Something else about all those rushes he's received in drills: it proves that Mullen and Mississippi State are entirely serious about giving a deserving walk-on a fair shot. These volunteer Dogs aren't just practice punching bags for scholarship signees at all.

"Yeah, they give me all the chances I need and I've got to take advantage of them when I get them," Marcus says.

He's done that so well in one full year here and this past summer, that someday soon Marcus could join other veteran walk-ons such as Marvin Bure and Sylvester Hemphill as scholarship Dogs. That's the proposition Mullen presents to those willing to accept the challenge and stick to assigned tasks.

"And I did my best to live up to what they wanted me to do. So now, whatever; if I get my scholarship, I earned it!" Of course Marcus has already earned something maybe more meaningful to an athlete. "Yeah, I get respect from everybody. On the team its equal respect all the way through."
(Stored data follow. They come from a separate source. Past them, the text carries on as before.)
(** X16. On a page where no video container lies inside another, the tree
    that the first scan returns is the tree after any sequence of further
    full scans and batches of mutation records, in whatever number and
    order. *)
Theorem scanned_page_settled doc (calls : list call) (n : nat) :
  unnested doc = true →
  Forall (fun c => match c with Annotate _ => False | _ => True end) calls →
  document
    (fold_left (perform kws) calls (World (processAllVideoElements kws doc) n))
  = processAllVideoElements kws doc.
Proof.
  intros Hun Hcalls.
  pose proof (scanned_page_fixed kws doc Hun) as Hfixed.
  revert n. induction Hcalls as [|c calls Hc _ IH]; intros n; [done|].
  cbn [fold_left]. destruct c as [r| |mutations]; [done|..].
  - unfold perform, scanAll. cbn [document scans]. rewrite Hfixed. apply IH.
  - unfold perform, observerCallback.
    destruct (fold_left _ mutations false); [|apply IH].
    unfold scanAll. cbn [document scans]. rewrite Hfixed. apply IH.
Qed.

End settled.

Lemma scanned_page_settled_witness :
  document
    (fold_left (perform ["finale"])
       [ScanAll; Notify Samples.batch; Notify Samples.removals; ScanAll]
       (World (processAllVideoElements ["finale"] MoreSamples.home) 1))
  = processAllVideoElements ["finale"] MoreSamples.home.
Proof.
  apply (scanned_page_settled ["finale"] MoreSamples.home
           [ScanAll; Notify Samples.batch; Notify Samples.removals; ScanAll] 1).
  - reflexivity.
  - repeat constructor.
Defined.
(** C2, as amended: in a POST /api/sales request that is answered 201, the
    stock movements created are, in the order of the items, exactly one for
    each item that specifies a tank (a tankId that is present, not empty and
    not the string 'null') and none for the other items; the movement of an
    item has movementType out, the tank and the quantity of the item,
    referenceType sale and the id of the created transaction as referenceId;
    it starts from the stock of its tank, previousStock - quantity =
    newStock, and its tank holds newStock right after it, so that after the
    request each tank holds the newStock of its last movement. *)
Theorem post_sales_stock_movements now req s s' response :
  post_sales now req s = (s', response) ->
  status response = 201%nat ->
  exists t rows items ms,
    response = mkResponse 201 (SaleBody t rows) /\
    In t (salesTransactions s') /\
    SalesRequest.items req = Some items /\
    stockMovements s' = stockMovements s ++ ms /\
    Forall2 (sale_movement t)
      (List.filter (fun item => specifies_tank (RawSalesItem.tankId item)) items) ms /\
    ledger (tanks s) ms (tanks s').
Proof.
  intros Hrun Hstatus.
  destruct (post_sales_created _ _ _ _ _ Hrun Hstatus)
    as (v & t & items & rows & s1 & s2 & Hv & Ht & Hitems & Hrows & Hupdate & ->).
  apply createSalesTransaction_inv in Ht as [(? & ? & _)|(t' & Ht' & -> & _)]; [discriminate|].
  injection Ht' as <-.
  pose proof (create_sale_items_frame _ _ _ _ _ _ _ Hrows) as (_ & _ & _ & Hheader & _).
  apply create_sale_items_ok in Hrows as (rows' & ms & -> & _ & _ & Hms & Hmoves & Hledger).
  rewrite update_outstanding_for_credit_run in Hupdate.
  assert (stockMovements s' = stockMovements s2 /\ tanks s' = tanks s2 /\
          salesTransactions s' = salesTransactions s2) as (Hms' & Htanks' & Hheader').
  { destruct (is_credit _ && truthy _); by simplify_eq. }
  exists t, rows', items, ms. simpl in *. repeat split; auto.
  - rewrite Hheader', Hheader. apply in_or_app. right. by left.
  - by rewrite Hms'.
  - by rewrite Htanks'.
Qed.

Lemma post_sales_stock_movements_witness :
  post_sales Sample.now Sample.sale_request Sample.store
    = (Sample.store_after_sale, Sample.sale_response) /\
  status Sample.sale_response = 201%nat /\
  exists m,
    stockMovements Sample.store_after_sale = [m] /\
    sale_movement
      (SalesTransaction.mk "id-0" "SAL123456" "S" "C" "U" credit (Num 100) (Some (Num 0))
         (Num 100) (Some (Num 0)) (Some (Num 100)))
      Sample.fuel m /\
    ledger (tanks Sample.store) [m] (tanks Sample.store_after_sale).
Proof.
  split; [reflexivity|]. split; [reflexivity|].
  destruct (post_sales_stock_movements Sample.now Sample.sale_request Sample.store
              Sample.store_after_sale Sample.sale_response eq_refl eq_refl)
    as (t & rows & items & ms & Hresponse & _ & Hitems & Hms & Hmoves & Hledger).
  vm_compute in Hresponse. injection Hresponse as Ht _. subst t.
  vm_compute in Hitems. injection Hitems as Hitems. subst items.
  change (List.filter _ [Sample.fuel]) with [Sample.fuel] in Hmoves.
  inversion Hmoves as [|? m ? ms' Hm Hnil]; subst. inversion Hnil; subst.
  exists m. split; [exact Hms|]. split; [exact Hm|exact Hledger].
Defined.

(** C2, as written, fails: the second item of the request draws 10 litres
    from tank T, the first item is refused, the request is answered 400 and
    no stock movement exists afterwards. *)
Lemma tank_item_without_movement :
  ~ every_tank_item_has_a_movement Sample.now Sample.failing_request Sample.store.
Proof.
  intros Hclaim.
  destruct (Hclaim [Sample.malformed; Sample.fuel] Sample.fuel eq_refl)
    as (m & Hm & _); [right; by left|reflexivity|].
  vm_compute in Hm. exact Hm.
Qed.

Lemma update_outstanding_for_credit_frame v s :
  let s' := fst (update_outstanding_for_credit v s) in
  salesTransactions s' = salesTransactions s /\
  salesTransactionItems s' = salesTransactionItems s /\
  stockMovements s' = stockMovements s /\
  tanks s' = tanks s.
Proof.
  rewrite update_outstanding_for_credit_run.
  destruct (is_credit _ && truthy _); repeat split.
Qed.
Meanwhile Marcus is taking care of the other business inherent in ‘student-athlete'. "Class is going good. I'm taking all marketing classes now in my major. It's tough, but our coaches give us plenty of time. We get extra study time, we have study sessions set aside for football, extra tutors; whatever you need to get the job done."

Speaking of time, the Bulldogs had a precious portion of if handed them this weekend as Mullen let them get away from coaches a while. It's the perfect break in August's schedule, really; over two tough weeks of training camp completed, and now transitioning to real preparations for kickoff at Memphis. The work resumes Monday, including increased emphasis on special teams where Marcus naturally expects assignments.

As for where he stands on the tailback and/or fullback depth charts by opening evening…that is secondary to just being in the battle for a guy who has already won his way onto a SEC roster.

"Oh, man, I love it! I'll go in any chance, with the ones, twos, threes, fours, it doesn't matter. I'll play all day, I love it."